/spring-boot-testing-use-cases

Describes various testing use cases

Primary LanguageJava

Testing use cases

This project gathers some testing use cases used on the field. They demonstrate areas where our support is lacking. This got handled as of Spring Boot 1.4 that has a major overhaul of testing support.

Primary mock

Mocking a component that has certain dependencies can be hard, especially if it is injected by type in other component(s) in an integration test. The spring-boot-testing-mock-primary project shows how to use @Primary to override a bean definition with a mock.

Observations

  • The "production" instance is still created (albeit not injected in other components) so it must not do something on startup that requires a service connectivity

  • This seems like an abusive use of @Primary

  • In order to control when the mock should or should not apply, these test configurations must be put outside of the main package to prevent a default @ComponentScan to pick them up

The relation between SampleApplication and ServerMockConfiguration is also problematic. We may think that because the latter is added after the main test configuration, any bean defined in the mock configuration can effectively override a matching bean in the main configuration. Unfortunately, @ComponentScan is applied at a latter stage and there might be no guarantee of what wins on what.

Open questions

  • Can we improve the context initialization so that @ComponentScan provides a deterministic behaviour? (i.e. any class added after a @SpringBootApplication has a chance to override components that are detected by component scan).

  • Can we improve the component scan to ignore certain configs by default? This would allow us not to put our mock config in a different package space

Test profile

Another way to mock components is to define them in a test profile. To avoid defining them twice (as in the previous example), regular configuration may not use component scan for those and register them in a configuration class that is annotated @Profile("!test"). The spring-boot-testing-profile project demonstrates this.

Observations

  • The configuration becomes quite hard to read with this profile dance (in test, not in test).

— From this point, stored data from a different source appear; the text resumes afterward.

(** * gfg_langchain_falcon: fetch, extract, normalise, validate, persist

    A shallow embedding of [src/gfg_langchain_falcon.py].

    Python [str] values are sequences of Unicode code points; they are
    modelled as lists of [N].  The outside world (HTTP server, HTML parser,
    language-model chain) is a record of oracles, the file system is a finite
    map from paths to files, and exceptions are the [Raises] branch of
    [outcome].

    The library calls the program makes are modelled next to it: the
    selectors and text methods of BeautifulSoup on a document tree, the four
    counter patterns and the brace pattern of [re], [json.loads] and
    [json.dumps], and the validation that pydantic runs for [GFGProfile].

    Left out: the [print] calls, the start-up check of the API token, the
    interpreter's limits (recursion depth, the cap on the digits of an
    [int]), errors of the operating system on the output path, and the
    arithmetic of floats, which the program never uses: a float is the
    literal it was read from, and is written back as that literal. *)

From Stdlib Require Import ZArith NArith Ascii String.
From Stdlib Require DecimalFacts DecimalPos DecimalZ.
From stdpp Require Import gmap list.

Local Open Scope N_scope.

(** ** Python strings *)

Module Str.

Definition char := N.
Abbreviation str := (list N).

(** Code points of an ASCII literal. *)
Definition of_string (s : string) : str :=
  map N_of_ascii (list_ascii_of_string s).

(** A literal in which each apostrophe stands for a double quote, used to
    write JSON texts. *)
Definition quoted (s : string) : str :=
  map (fun c => if c =? 39 then 34 else c) (of_string s).

Definition eqb (a b : str) : bool := bool_decide (a = b).

(** [str.isspace] for one character, which is also the class [\s] of [re]
    on [str] patterns and the set removed by [str.strip()]. *)
Definition isspace (c : char) : bool :=
  ((9 <=? c) && (c <=? 13)) || ((28 <=? c) && (c <=? 32))
  || (c =? 133) || (c =? 160) || (c =? 5760)
  || ((8192 <=? c) && (c <=? 8202))
  || (c =? 8232) || (c =? 8233) || (c =? 8239) || (c =? 8287) || (c =? 12288).

Definition isdigit (c : char) : bool := (48 <=? c) && (c <=? 57).

Fixpoint lstrip (s : str) : str :=
  match s with
  | c :: t => if isspace c then lstrip t else s
  | [] => []
  end.

(** [s.strip()] *)
Definition strip (s : str) : str := rev (lstrip (rev (lstrip s))).

(** [sep.join(parts)] *)
Fixpoint join (sep : str) (parts : list str) : str :=
  match parts with
  | [] => []
  | [p] => p
  | p :: ps => p ++ sep ++ join sep ps
  end.

(** [s.replace(c, "")] for a one-character [c]. *)
Definition remove_char (c : char) (s : str) : str :=
  filter (fun x => x <> c) s.

End Str.

Import Str.

(** ** Exceptions and outcomes *)

(** The exceptions the program can end with.  [JSONDecodeError] is a subclass
    of [ValueError] in Python; it is kept apart because it carries a
    different message. *)
Inductive exn :=
| RequestException
| ChainException
| ValueError (msg : str)
| JSONDecodeError
| TypeError
| ValidationError
| FileNotFoundError
| UnicodeEncodeError.
(** * The property set pipeline of ember-metal

    A shallow embedding of [packages/ember-metal/lib/property_set.ts]
    ([set], [setWithMandatorySetter], [makeEnumerable], [setPath], [trySet])
    over a small model of JavaScript objects: a heap of objects with own
    property slots (data or accessor), a prototype link and an
    extensibility bit, and the per-object meta side table.

    Code that the file imports but does not define (user functions,
    computed-property descriptors, [notifyPropertyChange], [getPath],
    [Meta.writeValue], the build flags) is a field of the environment
    record [Env]; every theorem holds for every environment.

    [getPath] is code of the library itself and can fail a check of its
    own; that is an [InvalidArgument], as the failed checks of [set] are.
    Strings are held as the bytes of their UTF-8 encoding.

    Left out: the text of assertion and error messages (and the calls of
    [toString] that build them), Proxy objects, array objects, symbols as
    keys. *)

From Stdlib Require Import String Ascii List ZArith Bool Lia DecimalString.
From Stdlib Require Import Floats.SpecFloat.
From stdpp Require Import base option gmap strings.

Import ListNotations.
Local Open Scope string_scope.
Local Open Scope list_scope.

(** ** Values and objects *)

Definition Loc := positive.
Bind Scope positive_scope with Loc.

(** JavaScript values.  Numbers are IEEE-754 doubles in the Standard
    Library's inductive presentation, so that [NaN] and the two zeros
    are there. *)
Inductive Value : Type :=
| VUndefined
| VNull
| VBool (b : bool)
| VNum (x : spec_float)
| VStr (s : string)
| VObj (l : Loc).

(** What can sit in the [get] or [set] field of an accessor property: a
    function object of the heap, or the closure that [set] itself creates
    at line 114, [get() { return cv.get(this, keyName); }], kept as its
    two captured variables. *)
Inductive Callable : Type :=
| CFn (f : Loc)
| CShim (cv : Loc) (keyName : Value).

Inductive Slot : Type :=
| DataSlot (value : Value) (writable enumerable configurable : bool)
| AccessorSlot (getter setter : option Callable) (enumerable configurable : bool).

(** The fields of the [Descriptor] interface of [./properties] that [set]
    reads.  [enumerable] is kept as a value because the code compares it
    with the literal [false]; the methods [get] and [set] are run by the
    environment. *)
Record Descriptor : Type := mkDescriptor {
  d_enumerable : Value;
  d_setup : Value
}.

Inductive Kind : Type :=
| KPlain
| KFunction (isMandatorySetter : bool)
| KDescriptor (d : Descriptor).

Record Obj : Type := mkObj {
  o_props : gmap string Slot;
  o_proto : option Loc;
  o_extensible : bool;
  o_kind : Kind
}.

(** Modelled from the spec: the Meta Store of [ember-meta] is not part of
    the sources.  Section 3 of the specification gives it a watch count per
    key and a descriptor table per key; [m_values] is the backing store a
    mandatory setter writes to. *)
Record Meta : Type := mkMeta {
  m_watching : gmap string nat;
  m_descriptors : gmap string Loc;
  m_values : gmap string Value
}.

Record State : Type := mkState {
  heap : gmap Loc Obj;
  metas : gmap Loc Meta
}.

Definition empty_meta : Meta := mkMeta ∅ ∅ ∅.

(** ** Primitive operations of the language *)

Inductive JsType : Type :=
| TUndefined | TObject | TBoolean | TNumber | TString | TFunction.

Definition JsType_eqb (a b : JsType) : bool :=
  match a, b with
  | TUndefined, TUndefined | TObject, TObject | TBoolean, TBoolean
  | TNumber, TNumber | TString, TString | TFunction, TFunction => true
  | _, _ => false
  end.

Definition kind_of (h : gmap Loc Obj) (l : Loc) : Kind :=
  match h !! l with
  | Some o => o_kind o
  | None => KPlain
  end.

Definition is_function (h : gmap Loc Obj) (l : Loc) : bool :=
  match kind_of h l with
  | KFunction _ => true
  | _ => false
  end.

Definition typeof (h : gmap Loc Obj) (v : Value) : JsType :=
  match v with
  | VUndefined => TUndefined
  | VNull => TObject
  | VBool _ => TBoolean
  | VNum _ => TNumber
  | VStr _ => TString
  | VObj l => if is_function h l then TFunction else TObject
  end.

Definition isNaN (v : Value) : bool :=
  match v with
  | VNum S754_nan => true
  | _ => false
  end.

(** ToBoolean *)
Definition truthy (v : Value) : bool :=
  match v with
  | VUndefined | VNull => false
  | VBool b => b
  | VNum (S754_zero _) | VNum S754_nan => false
  | VNum _ => true
  | VStr s => negb (String.eqb s "")
  | VObj _ => true
  end.

(** [a === b] *)
Definition strict_eq (a b : Value) : bool :=
  match a, b with
  | VUndefined, VUndefined => true
  | VNull, VNull => true
  | VBool x, VBool y => Bool.eqb x y
  | VNum x, VNum y => SFeqb x y
  | VStr x, VStr y => String.eqb x y
  | VObj x, VObj y => Pos.eqb x y
  | _, _ => false
  end.

Definition nullish (v : Value) : bool :=
  match v with
  | VUndefined | VNull => true
  | _ => false
  end.

(** Argument [i] of a call, [undefined] when the caller passed fewer. *)
Definition arg (i : nat) (args : list Value) : Value :=
  nth i args VUndefined.

(** ** Strings *)

Definition dot : ascii := "."%char.

Fixpoint contains_dot (s : string) : bool :=
  match s with
  | EmptyString => false
  | String c r => if Ascii.eqb c dot then true else contains_dot r
  end.

(** [path.split('.')] *)
Fixpoint split_dot (s : string) : list string :=
  match s with
  | EmptyString => [EmptyString]
  | String c r =>
      if Ascii.eqb c dot then EmptyString :: split_dot r
      else match split_dot r with
           | h :: t => String c h :: t
           | [] => [String c EmptyString]
           end
  end.

(** [parts.join('.')] *)
Definition join_dot (parts : list string) : string :=
  String.concat "." parts.

(** A string is held as the bytes of its UTF-8 encoding.  The separator
    [.] and the prefix [this.] are plain ASCII, and no byte of a longer
    encoding is one of theirs, so that [split], [join] and the test of the
    prefix work on bytes as they do on characters.

    The white space that [String.prototype.trim] removes is the WhiteSpace
    and LineTerminator of ECMAScript 2016 and later: TAB, LF, VT, FF, CR
    and SP in one byte; U+00A0 in two; U+1680, U+2000 to U+200A, U+2028,
    U+2029, U+202F, U+205F, U+3000 and U+FEFF in three. *)
Definition is_space (c : ascii) : bool :=
  let n := nat_of_ascii c in
  Nat.eqb n 32 || (Nat.leb 9 n && Nat.leb n 13).

(** U+00A0 is [C2 A0]. *)
Definition is_space2 (c1 c2 : ascii) : bool :=
  Nat.eqb (nat_of_ascii c1) 194 && Nat.eqb (nat_of_ascii c2) 160.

  • This assumes that there is one testing configuration and one "production" configuration. Anything more complex would be quite hard to manage that way

Mock Bean

Spring Boot 1.4 introduces a new MockBean annotation that allows to handle mocks on a per test-basis. Just annotate any dependency you’d like to mock with @MockBean at the class level. Assertions can be written directly in your test and the mock is reset after each test automatically. The spring-boot-testing-mock-bean project shows how to use this new feature.